Line 371 The expected magnitude of potential confounding variables may not be feasible to estimate, ex
ante without performing a regression analysis or deriving an approximation through the use of
simulation techniques (stochastic uncertainty propagation). The magnitude and the directionality may
depend on how the RHS variables relate to the LHS variable. I believe, one may only be able to describe
what these confounders might be and their expected signs.
Respondent #19
While several of the references are not familiar to me (perhaps because I am new to this group), the
document is clear, concise and accessible to the reader. The guidelines content on reporting
observational studies gives explanations of these data sources, however guidance could also include
relative strengths and weaknesses of using such data, both from a qualitative and quantitative
standpoint. For example, from my experience of Case-Control Designs (line 242) in assessing diagnostic
test accuracy, flexibility exist on which comparative measures are taken (however I accept this may not
be within the scope of this paper). In the section on interpretation (377), the line of thought becomes
confusing and may raises questions of potential bias through allowing judgement. Perhaps some
elaboration on how a 'conflict' (379) are determined (is this a judgement call or should there be some
statistical basis?). Standards of good practice could be in the framework of idea, standard or minimum.
The reader may also benefit from some indication of how the process could be standardised in the
future could be useful may also be useful.
Respondent #20
Comments for report 1:
This report validates its authenticity as it is prepared by expert members of task force and study was
supervised by them.
I recommend some more points should be added and discussed in the conclusion of this study. Focus
should be given more on data collection and analysis from primary data collection method to support
the study. Any supportive case study would have been added more value to this report. New
approaches discussed here for interpreting secondary data are impressive.
Respondent #21
Please find below my remarks on the well written text on secondary databases and then I consider the
benefits of the principles laid down in the text as tremendous!
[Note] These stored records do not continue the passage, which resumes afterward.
Definition raise_peak (len : SolveState → Z) : S unit :=
  eff_modify (λ s, on_stats (λ st, mk_stats (darken_seeded st) (darken_dequeued st) (increase_dequeued st) (Z.max (queue_peak st) (len s))) s).
Definition count_seeded : S unit :=
  eff_modify (on_stats (λ st, mk_stats (darken_seeded st + 1) (darken_dequeued st) (increase_dequeued st) (queue_peak st))).
Definition count_darkened : S unit :=
  eff_modify (on_stats (λ st, mk_stats (darken_seeded st) (darken_dequeued st + 1) (increase_dequeued st) (queue_peak st))).
Definition count_increased : S unit :=
  eff_modify (on_stats (λ st, mk_stats (darken_seeded st) (darken_dequeued st) (increase_dequeued st + 1) (queue_peak st))).

Definition push_darken (entry : DarkenEntry) : S unit := eff_modify (λ s, with_darken (s_darken s ++ [entry]) s).
Definition pop_darken : S (option DarkenEntry) := λ s,
  match s_darken s with [] => Some (Ok None, s) | entry :: rest => Some (Ok (Some entry), with_darken rest s) end.
Definition darken_len (s : SolveState) : Z := Z.of_nat (length (s_darken s)).

Definition is_sky (c : LightChannel) : bool := match c with SkyLight => true | BlockLight => false end.
(** [u8::saturating_sub] *)
Definition saturating_sub (a b : Z) : Z := Z.max 0 (a - b).
Definition up : Z * Z * Z := (0, 1, 0).
Definition down : Z * Z * Z := (0, -1, 0).
Definition CHANNELS : list LightChannel := [BlockLight; SkyLight].

Section code.
Context (blocks : LightBlockAccess) (prior : LightReadAccess) (b : LightBounds) (profile : DimensionLightProfile).
Context (max_queue : Z) (volume : nat) (cache : BlockCache).
Implicit Types (p : BlockPos) (c : LightChannel).

Definition filter_at (index : nat) : S (option Z) := eff_expect (sample_filter <$> sample_at_index cache index).
Definition direct_at (c : LightChannel) (index : nat) (p : BlockPos) : S bool :=
  if is_sky c then eff_expect (direct_sky_at_index prior b volume index p) else mret false.
Lemma kept_lit c p : inside b p → filter_of p ≠ None → kept c p → ∃ v, lit c p v ∧ prior_level c p ≤ v.
Proof using All.
  remember (rank c p) as n eqn:Hn. revert p Hn. induction n as [n IH] using lt_wf_ind. intros p -> Hp Hf Hk.
  assert (Hsource : ∀ v, v ≤ source_level c p → ∃ w, lit c p w ∧ v ≤ w).
  { intros v Hv. exists (source_level c p). destruct (filter_of p) as [f|] eqn:E; [|done]. split; [by eapply lit_source|done]. }
  destruct (decide (prior_level c p ≤ source_level c p)) as [Hs|Hs]; [by apply Hsource|].
  destruct (decide (0 < prior_level c p)) as [Hpos|Hz].
  2:{ apply Hsource. pose proof (source_range_inside c p Hp). lia. }
  destruct (kept_supported c p Hp Hf Hk Hpos) as (f & Ef & [?|(Hsp & o & l & d & Ho & Hoff & Hle)]); [lia|].
  unfold offered in Hoff. case_decide as Hq.
  - destruct (filter_of (shift p o)) as [f'|] eqn:Ef'; simplify_eq/=.
    set (q := shift p o) in *. pose proof (Priors c q Hq ltac:(congruence)). pose proof (Priors c p Hp ltac:(congruence)).
    assert (Hrank : (rank c q < rank c p)%nat).
    { unfold rank. pose proof Hp as Hp'. pose proof Hq as Hq'. apply inside_iff in Hp', Hq'. unfold bounds_y_len, light_axis_len.
      rewrite incoming_cases in Hle. apply Z2Nat.inj_lt; [nia..|].
      case_decide as Hd; [destruct Hd as (-> & _ & -> & ? & _); unfold q in *; simpl in *; destruct (decide (prior_level SkyLight p = 15)); nia|].
      unfold attenuate, saturating_sub in Hle. nia. }
    destruct (IH _ Hrank q eq_refl Hq ltac:(congruence)) as (v & Hv & Hvle).
    { eapply kept_supporter; [done..|by change (filter_of q ≠ None); rewrite Ef'|lia|done]. }
    rewrite incoming_cases in Hle. case_decide as Hd.
    + destruct Hd as (-> & Hd & -> & Hl & _ & ->). pose proof (lit_range _ _ _ Hv). assert (v = 15) as -> by lia.
      exists 15. split; [|lia]. apply lit_direct; [done|]. apply direct_below; [done..|]. by apply full_sky_direct.
    + exists (attenuate v f). split; [by eapply lit_step|]. unfold attenuate, saturating_sub in *. lia.
  - rewrite incoming_cases in Hle. case_decide as Hd.
    + destruct Hd as (-> & Hd & -> & -> & -> & ->). exists 15. split; [|lia]. apply lit_direct; [done|]. by apply direct_halo.
    + exists (attenuate l f). split; [by eapply lit_halo|done].
Qed.
End kept.
End field.
Lemma set_at_index_spec c p v : inside p → ∃ o, set_at_index (s_output s) (dense p) c v = Some o ∧ output_ok o ∧
  (∀ c' q, inside q → pair_channel c' <$> mo_values o !! dense q = if decide (c' = c ∧ q = p) then Some v else get_at_index (s_output s) (dense q) c') ∧
  (∀ q, inside q → mo_known o !! dense q = if decide (q = p) then Some true else mo_known (s_output s) !! dense q).
Proof using Out.
  intros Hp. destruct (values_lookup p Hp) as (w & Hw & _). pose proof (dense_lt b p Hp) as Hl.
  destruct Out as [Hv Hk]. unfold set_at_index, set_slot. rewrite Hw. simpl.
  rewrite !decide_True by lia. simpl. eexists. split; [done|]. split_and!.
  - split; simpl; by rewrite length_insert.
  - intros c' q Hq. simpl. unfold get_at_index. destruct (decide (q = p)) as [->|Hne].
    + rewrite list_lookup_insert_eq by lia. simpl. rewrite Hw. simpl. destruct (decide (c' = c)) as [->|Hc].
      * rewrite decide_True by done. by destruct c.
      * rewrite decide_False by tauto. by destruct c, c'.
    + rewrite list_lookup_insert_ne by (intros E%(dense_inj b); [by subst|done..]). by rewrite decide_False by tauto.
  - intros q Hq. simpl. case_decide as E; [subst; by rewrite list_lookup_insert_eq by lia|].
    rewrite list_lookup_insert_ne by (intros E'%(dense_inj b); [by subst|done..]). done.
Qed.

Lemma put_level_output c p v : inside p → output_ok (s_output (put_level s c p v)).
Proof using Out. intros Hp. destruct (set_at_index_spec c p v Hp) as (o & Ho & Hok & _). unfold put_level. by rewrite Ho. Qed.

Lemma put_level_lvl c p v c' q : inside p → inside q → lvl (put_level s c p v) c' q = if decide (c' = c ∧ q = p) then v else lvl s c' q.
Proof using Out.
  intros Hp Hq. destruct (set_at_index_spec c p v Hp) as (o & Ho & _ & Hv & _).
  unfold lvl at 1, put_level. rewrite Ho. unfold get_at_index. simpl. rewrite Hv by done. by case_decide.
Qed.

Lemma put_level_shown c p v q : inside p → inside q → shown (put_level s c p v) q = if decide (q = p) then true else shown s q.
Proof using Out.
  intros Hp Hq. destruct (set_at_index_spec c p v Hp) as (o & Ho & _ & _ & Hk).
  unfold shown at 1, put_level. rewrite Ho. simpl. rewrite Hk by done. by case_decide.
Qed.

Lemma ewp_set c p v Q E : inside p → Q tt (put_level s c p v) → ewp (store (dense p) c v) s Q E.
Proof using Out.
  intros Hp HQ. destruct (set_at_index_spec c p v Hp) as (o & Ho & _). unfold store, put_level in *.
  rewrite Ho in HQ. eapply ewp_update; [by rewrite Ho|done].
Qed.
End on_output.

Lemma lvl_put s c p v c' q : shape s → inside p → inside q → lvl (put_level s c p v) c' q = if decide (c' = c ∧ q = p) then v else lvl s c' q.
Proof using Type. intros Hs. apply put_level_lvl, Hs. Qed.

Lemma shown_put s c p v q : shape s → inside p → inside q → shown (put_level s c p v) q = if decide (q = p) then true else shown s q.
Proof using Type. intros Hs. apply put_level_shown, Hs. Qed.

Lemma shape_put s c p v : shape s → inside p → shape (put_level s c p v).
Proof using Type. intros Hs Hp. pose proof (put_level_output s (sh_output _ Hs) c p v Hp). destruct Hs. by split. Qed.

Lemma ewp_load s c p (Q : Z → SolveState → Prop) E : shape s → inside p → Q (lvl s c p) s → ewp (load (dense p) c) s Q E.
Proof using Type.
  intros Hs Hp HQ. destruct (values_lookup s (sh_output _ Hs) p Hp) as (v & Hv & Hl). unfold load. ewp_steps.
  apply (ewp_expect _ (pair_channel c v)); [unfold get_at_index; by rewrite Hv|by rewrite <-Hl].
Qed.
Lemma ewp_seed_darken_channel s c p Q : dk s → all_queued s → cell p → priors_ok blocks prior b →
  (∀ s', seeding_step s s' c p → Q tt s') →
  ewp (seed_darken_channel blocks prior b profile max_queue volume cache note (dense p, p) c) s Q E.
Proof using All.
  intros Hs Hall Hp Hpri HQ. pose proof (dk_shape _ Hs) as Hsh. destruct Hp as [Hp Hf]. unfold seed_darken_channel.
  ewp_step. apply (ewp_load b max_queue); [done..|]. ewp_step. apply ewp_local_base; [done..| |].
  { intros _ H _. apply HE; [|done]. split; [lia|]. exists p. auto. }
  intros Hseed. ewp_step.
  assert (Hstay : ewp (mret tt) s Q E ↔ Q tt s) by done.
  assert (Hkeep : prior_level c p = 0 ∨ supported c p (prior_level c p) ∨ dark s c p → Q tt s).
  { intros H. apply HQ. split; [done..| | |by auto]; [apply grows_refl|]. intros Hd. tauto. }
  assert (Hcase : ∀ supp : bool, (supp = true ↔ lvl s c p = 0 ∨ supported c p (lvl s c p)) →
    ewp (if supp then mret tt else
      _ ← darken_cell prior b max_queue volume note (dense p) p c (source_level c p) (lvl s c p); count_seeded) s Q E).
  { intros supp Hsupp. destruct (decide (dark s c p)) as [Hd|Hd].
    - destruct (dark_source s c p Hs (conj Hp Hf) Hd) as [Hl _].
      assert (supp = true) as ->; [|apply Hkeep; auto]. apply Hsupp. right.
      destruct (filter_of p) as [f|] eqn:Ef; [|done]. exists f. split; [done|]. left. lia.
    - assert (lvl s c p = prior_level c p) as Hl by (apply dec_stable; done). rewrite Hl in Hsupp |- *.
      destruct supp; [apply Hkeep; tauto|]. assert (Hno : ¬ (prior_level c p = 0 ∨ supported c p (prior_level c p))) by (intros ?%Hsupp; done).
      ewp_step. apply ewp_darken_cell; [done..| |].
      { destruct (Z.lt_ge_cases (source_level c p) (prior_level c p)) as [?|Hge]; [done|]. exfalso. apply Hno. right.
        destruct (filter_of p) as [f|] eqn:Ef; [|done]. exists f. split; [done|]. by left. }
      intros s' Hs'. unfold count_seeded. ewp_steps. apply HQ. split.
      + apply on_stats_dk, Hs'.
      + intros c' q Hq Hdq. apply (queued_step _ _ _ _ c' q Hs'). apply (ds_dark _ _ _ _ Hs') in Hdq; [|apply Hq].
        destruct Hdq; [by right|left; by apply Hall].
      + exact (grows_step _ _ _ _ Hs').
      + intros Hd'. exfalso. apply Hd'. apply (ds_dark _ _ _ _ Hs'); auto.
      + auto. }
  destruct (Z.eqb_spec (lvl s c p) 0) as [Hz|Hz].
  - apply ewp_ret, (Hcase true). split; auto.
  - apply ewp_prior_supports; [done..|by auto|]. intros r Hr. apply Hcase. rewrite Hr. split; [auto|]. by intros [?|?].
Qed.

(** After the seeding loop over [cells]: the seeds are in range and every cell of the loop is justified. *)
Record seeded (cells : list (nat * BlockPos)) s : Prop := {
  se_dk : dk s;
  se_queued : all_queued s;
  se_cells x : x ∈ cells → filter_of x.2 ≠ None → justified s x.2 ∧ ba_sky_seed blocks x.2 ≤ 15;
}.

Lemma ewp_seed_darken s (cells : list (nat * BlockPos)) Q : dk s → all_queued s → priors_ok blocks prior b →
  (∀ x, x ∈ cells → inside x.2 ∧ x.1 = dense x.2) → (∀ s', seeded cells s' → Q tt s') →
  ewp (for_each (seed_darken blocks prior b profile max_queue volume cache note) cells) s Q E.
Proof using All.
  intros Hs Hall Hpri Hcells HQ. apply (ewp_each _ seeded); [|clear s Hs Hall|done].
  { split; [done..|]. intros x H. by apply elem_of_nil in H. }
  intros pre [i p] post s -> Hs. destruct (Hcells (i, p)) as [Hp Hi]; [set_solver|]. simpl in Hp, Hi. subst i.
  unfold seed_darken. ewp_step. apply ewp_filter_at; [done..|].
  assert (Hcells' : ∀ s', dk s' → all_queued s' → grows s s' → (filter_of p ≠ None → justified s' p ∧ ba_sky_seed blocks p ≤ 15) →
    seeded (pre ++ [(dense p, p)]) s').
  { intros s' H1 H2 H3 H4. split; [done..|]. intros x [Hx| ->%list_elem_of_singleton]%elem_of_app Hfx; [|by apply H4].
    destruct (se_cells _ _ Hs x Hx Hfx) as [Hj ?]. split; [|done]. eapply justified_grows; [|done..]. apply Hcells. set_solver. }
  destruct (filter_of p) as [f|] eqn:Ef.
  2:{ ewp_step. apply Hcells'; [apply Hs..|apply grows_refl|done]. }
  assert (Hc : cell p) by (split; [done|by rewrite Ef]). unfold CHANNELS. simpl.
  ewp_step. apply ewp_seed_darken_channel; [apply Hs..|done|done|]. intros s1 H1.
  ewp_step. apply ewp_seed_darken_channel; [apply H1..|done|done|]. intros s2 H2. ewp_step.
  apply Hcells'; [apply H2..|eapply grows_trans; [apply H1|apply H2]|]. intros _. split; [|by apply H2].
  intros [] Hd; [|by apply H2]. apply H1. intros Hd1. by apply Hd, H2.
Qed.

(** ** The loop *)

(** [shift p o] lost its light with [p]: it was dimmer, or hung below it in a shaft of direct sky. *)
Definition depended c p o : Prop := prior_level c (shift p o) < prior_level c p ∨
  (c = SkyLight ∧ direct_sky_down profile = true ∧ prior_direct p = true ∧ o = down ∧ prior_level c (shift p o) = 15 ∧ prior_level c p = 15).
Definition spared s c p o : Prop := cell (shift p o) → ¬ dark s c (shift p o) →
  source_level c (shift p o) < prior_level c (shift p o) → ¬ depended c p o.
Definition settled_dark s c p : Prop := ∀ o, o ∈ NEIGHBOURS → spared s c p o.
It is stated ( e.g. sentence 152-154 in text 1) that the use of protocols and a priori hypotheses will assure
end users that the results were not the product of data mining: to me, this is 1 essential step but
assurance can only be given if QC/QA policies are implemented, just like for clinical research. Stating
that standards were used / are to be used might not be enough in the 'real world'.
It may be worthwhile to mention that authorities may also be reluctant to provide access to the best
data available to them which in turn makes it difficult or even impossible for an applicant to provide the
best analysis.
Limits beyond which results become hypothesis generating (sentence 206): unless I did miss important
information elsewhere in the text, isn't this de facto the case for observational studies, no matter the
complex statistical adjustments made for known prognostic factors but not for unknown factors?